YAML详细规则可以参考http://www.ruanyifeng.com/blog/2016/07/yaml.html?f=tt
swarm应用基本模板如下:
version: "3"
services:
web:
# replace username/repo:tag with your name and image details
image: username/repo:tag
deploy:
replicas: 5
restart_policy:
condition: on-failure
resources:
limits:
cpus: "0.1"
memory: 50M
ports:
- "80:80"
networks:
- webnet
visualizer:
image: dockersamples/visualizer:stable
ports:
- "8080:8080"
volumes:
- "/var/run/docker.sock:/var/run/docker.sock"
deploy:
placement:
constraints: [node.role == manager]
networks:
- webnet
networks:
webnet:
ipam:
config:
- subnet: 172.19.0.0/24
其中version: "3"表示使用第三版,每个版本配置规则不同,services项下面有web和visualizer两项(此处名称可以任取,只要自己清楚就行),表示应用有两个服务,每个服务下面是使用的镜像以及端口映射、存储映射、网络等信息。重点看一下deploy项,replicas表示运行容器运行的个数,restart_policy表示重启策略,resources下是容器的运行资源,limits是运行限制,包含cpu、内存等限制,cpus值为"0.1"表示所有cpu的百分之十,constraints: [node.role == manager]表示该容器只部署在manager节点上。每个service下面的networks可以有多个,但是必须都包含在顶级的networks中,顶级networks中也可以包含多个网络,每一个可以不进行任何设置,可以采用上述方式进行设置,最终swarm会创建一个appname_webnet的网络,此处webnet的名字也可以任取,appname是将要创建的服务的名称,在下面会介绍。

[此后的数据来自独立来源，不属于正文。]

(** * LekaLink cloud cost calculator ([cloud_cost_calculator/app.py])

    A shallow embedding of the Streamlit script: the price-sheet loader that
    runs at module level, [validate_inputs], the cost formula of the button
    handler, [create_pdf] and [send_email], followed by the properties the
    specification states about them.

    Numbers are the ones CPython computes with: [int] is [Z], [float] is
    IEEE 754 binary64 with round-to-nearest-even, taken from the Standard
    Library's executable specification [SpecFloat] (precision 53, [emax]
    1024).  A rate read from the price sheet is a [numpy.float64], the same
    binary64 number with the same arithmetic, or, when the price column
    holds whole numbers only, a [numpy.int64], whose products wrap around at
    64 bits.  Text is [string]; a Python exception is a value of [exn]; code
    that writes to the page, prints, or assigns a global is a function of an
    explicit state. *)

From Stdlib Require Import ZArith QArith Qabs Qpower List String Ascii Bool Lia.
From Stdlib Require Import DecimalString Floats.SpecFloat.
Import ListNotations.

Open Scope Z_scope.
Open Scope string_scope.

(* ================================================================== *)
(** * Python numbers *)

(** ** [float]: binary64 *)

Definition float := spec_float.

Definition prec : Z := 53.
Definition emax : Z := 1024.

Definition fadd : float -> float -> float := SFadd prec emax.
Definition fsub : float -> float -> float := SFsub prec emax.
Definition fmul : float -> float -> float := SFmul prec emax.
Definition fdiv : float -> float -> float := SFdiv prec emax.
Definition fneg : float -> float := SFopp.

(** [x == y], [x < y], [x <= y] on floats: false whenever a NaN is involved,
    and [0.0 == -0.0]. *)
Definition feqb : float -> float -> bool := SFeqb.
Definition fltb : float -> float -> bool := SFltb.
Definition fleb : float -> float -> bool := SFleb.

Definition is_nan (x : float) : bool :=
  match x with S754_nan => true | _ => false end.

Definition is_finite (x : float) : bool :=
  match x with S754_zero _ | S754_finite _ _ _ => true | _ => false end.

(** [float(n)] for an [int] [n], before the overflow check: the nearest
    binary64 value, ties to even. *)
Definition float_of_Z (n : Z) : float := binary_normalize prec emax n 0 false.

(** The value of a decimal literal [n / 10^k], such as [864.35] for
    [decimal 86435 2].  Both [n] and [10^k] are exact in binary64 for the
    literals of this program, so the correctly rounded quotient is the
    correctly rounded literal. *)
Definition decimal (n : Z) (k : Z) : float :=
  fdiv (float_of_Z n) (float_of_Z (10 ^ k)).

Declare Scope f64_scope.
Delimit Scope f64_scope with f64.
Bind Scope f64_scope with float.
Infix "+" := fadd : f64_scope.
Infix "-" := fsub : f64_scope.
Infix "*" := fmul : f64_scope.
Infix "/" := fdiv : f64_scope.
Notation "- x" := (fneg x) : f64_scope.

(** The rational a finite float stands for. *)
Definition float_value (x : float) : option Q :=
  match x with
  | S754_zero _ => Some 0%Q
  | S754_finite s m e =>
      Some ((if s then - inject_Z (Zpos m) else inject_Z (Zpos m))
            * Qpower 2 e)%Q
  | S754_infinity _ | S754_nan => None
  end.

(** The sign of a float as IEEE 754 has it: [Some true] for a negative
    value, [Some false] for a non-negative one, nothing for a NaN. *)
Definition fsign (x : float) : option bool :=
  match x with
  | S754_nan => None
  | S754_zero s | S754_infinity s | S754_finite s _ _ => Some s
  end.

(** ** Exceptions and results *)

Inductive exn : Type :=
| FileNotFoundError (msg : string)
| KeyError (key : string)
| ZeroDivisionError (msg : string)
| OverflowError (msg : string)
| UnboundLocalError (msg : string)
| TypeError (msg : string)
| ValueError (msg : string)
| OtherException (msg : string).   (* any other subclass of [Exception] *)

(** [str(e)], as the f-strings of the handlers print it. *)
Definition str_exn (e : exn) : string :=
  match e with
  | FileNotFoundError msg | ZeroDivisionError msg | OverflowError msg
  | UnboundLocalError msg | TypeError msg | ValueError msg
  | OtherException msg => msg
  | KeyError key => "'" ++ key ++ "'"
  end.

Inductive result (A : Type) : Type :=
| Ok (a : A)
| Raise (e : exn).
Arguments Ok {A} a.
Arguments Raise {A} e.

(** ** Arithmetic that can raise *)

(** [float(n)]: [OverflowError] when the rounded value leaves the finite
    range. *)
Definition float_of_int (n : Z) : result float :=
  match float_of_Z n with
  | S754_infinity _ => Raise (OverflowError "int too large to convert to float")
  | x => Ok x
  end.

(** [n * x] for an [int] [n] and a [float] [x]. *)
Definition int_mul_float (n : Z) (x : float) : result float :=
  match float_of_int n with
  | Ok n' => Ok (n' * x)%f64
  | Raise e => Raise e
  end.
(** * warc: capture transport, record builder and rotating record writer

    A shallow embedding of [transport.go] (the capturing HTTP client) and of
    the recorder / rotator file (the record builder and [recordWriter]),
    together with the properties of the capture-to-disk pipeline.

    Go values are modelled as follows: [[]byte] is [list Byte.byte], [string]
    is [string], [int] is [Z] with the 64-bit wrap-around written out, a
    [(value, error)] pair is a sum or a pair of options, and a panic is the
    [Panic] outcome of the small state monad each module defines. *)

From Stdlib Require Import ZArith QArith List String Ascii Lia Bool.
From Stdlib Require Import Init.Byte Strings.Byte.
From stdpp Require Import base option list strings gmap pretty.

Local Open Scope string_scope.
Local Open Scope list_scope.

Abbreviation bytes := (list Byte.byte).
Abbreviation error := string.

(** Outcome of running a Go function body: it returns, or it panics. *)
Inductive go (A : Type) : Type :=
| Ret (a : A)
| Panic (msg : string).
Arguments Ret {A} a.
Arguments Panic {A} msg.

Definition returned {A} (r : go A) : bool :=
  match r with Ret _ => true | Panic _ => false end.

(** A Go function body over a mutable state [S]: state passing, with the
    panic ending the run in the state it was raised in. *)
Definition GoM (S A : Type) : Type := S -> go A * S.

Definition ret {S A} (a : A) : GoM S A := fun st => (Ret a, st).
Definition panic {S A} (msg : string) : GoM S A := fun st => (Panic msg, st).
Definition bind {S A B} (m : GoM S A) (k : A -> GoM S B) : GoM S B :=
  fun st => match m st with
            | (Ret a, st') => k a st'
            | (Panic msg, st') => (Panic msg, st')
            end.
Definition get {S} : GoM S S := fun st => (Ret st, st).

Declare Scope go_scope.
Delimit Scope go_scope with go.
Notation "x <- m ;; k" := (bind m (fun x => k))
  (at level 100, m at next level, right associativity) : go_scope.
Notation "m ;;; k" := (bind m (fun _ => k))
  (at level 100, right associativity) : go_scope.
Local Open Scope go_scope.

(** [for _, x := range l { body }] threading the loop-carried variables. *)
Fixpoint forRange {S A V} (body : V -> A -> GoM S V) (l : list A) (v : V)
  : GoM S V :=
  match l with
  | [] => ret v
  | x :: l' => v' <- body v x ;; forRange body l' v'
  end.

(** [hoare P m Q R]: run from a state in [P], [m] returns a value and a state
    in [Q], or panics in a state in [R]. *)
Definition hoare {S A} (P : S -> Prop) (m : GoM S A) (Q : A -> S -> Prop)
    (R : S -> Prop) : Prop :=
  forall st, P st ->
    match m st with
    | (Ret a, st') => Q a st'
    | (Panic _, st') => R st'
    end.

(** ** transport.go *)
Module Transport.

(** An underlying [net.Conn], identified by the address it is connected to. *)
Record Conn := mkConn { connId : nat; RemoteAddr : string }.

(** [http.Response] and [http.Request], reduced to the fields the client's
    redirect loop and the capture callback look at.  [redirect] is the
    decision of [net/http]'s [redirectBehavior] together with the [Location]
    header: [Some loc] when the client follows the response to [loc]. *)
Record Response := mkResponse {
  StatusCode : Z;
  redirect : option string
}.

Record Request := mkRequest {
  URL : string;
  Response_ : option Response   (* req.Response: the response that caused this request *)
}.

将上述配置文件保存到docker-compose.yml文件中,待用。
3.2 部署应用
通过运行以下命令部署应用:
docker stack deploy -c docker-compose.yml <appname>
其中appname为应用的名称。这样我们就成功部署了一个应用,里面包含三个服务。
访问swarm集群下的任何一个ip地址的上述端口,swarm都会将其随机转发到stack下的任何一个container,这样就可以起到负载均衡、容灾、主备等功能。
3.3 docker stack 常用命令
docker stack ls
查看部署的所有应用,可以查看到应用名称及包含的服务个数。
docker stack deploy
docker stack deploy -c <composefile> <appname>
上面介绍过的部署应用。
docker stack services
docker stack services <appname>
查看某个应用中的服务具体信息。
docker stack ps
docker stack ps <appname>
查看某个应用的具体信息,包含每个容器的配置以及运行在哪个节点等。
docker stack rm
docker stack rm <appname>
删除某个应用。
四、总结
本文简单介绍了docker swarm以及其安装、部署应用及docker stack相关操作。可以看出swarm功能很强大,基本等同于一个小的openstack,后续会继续深入学习。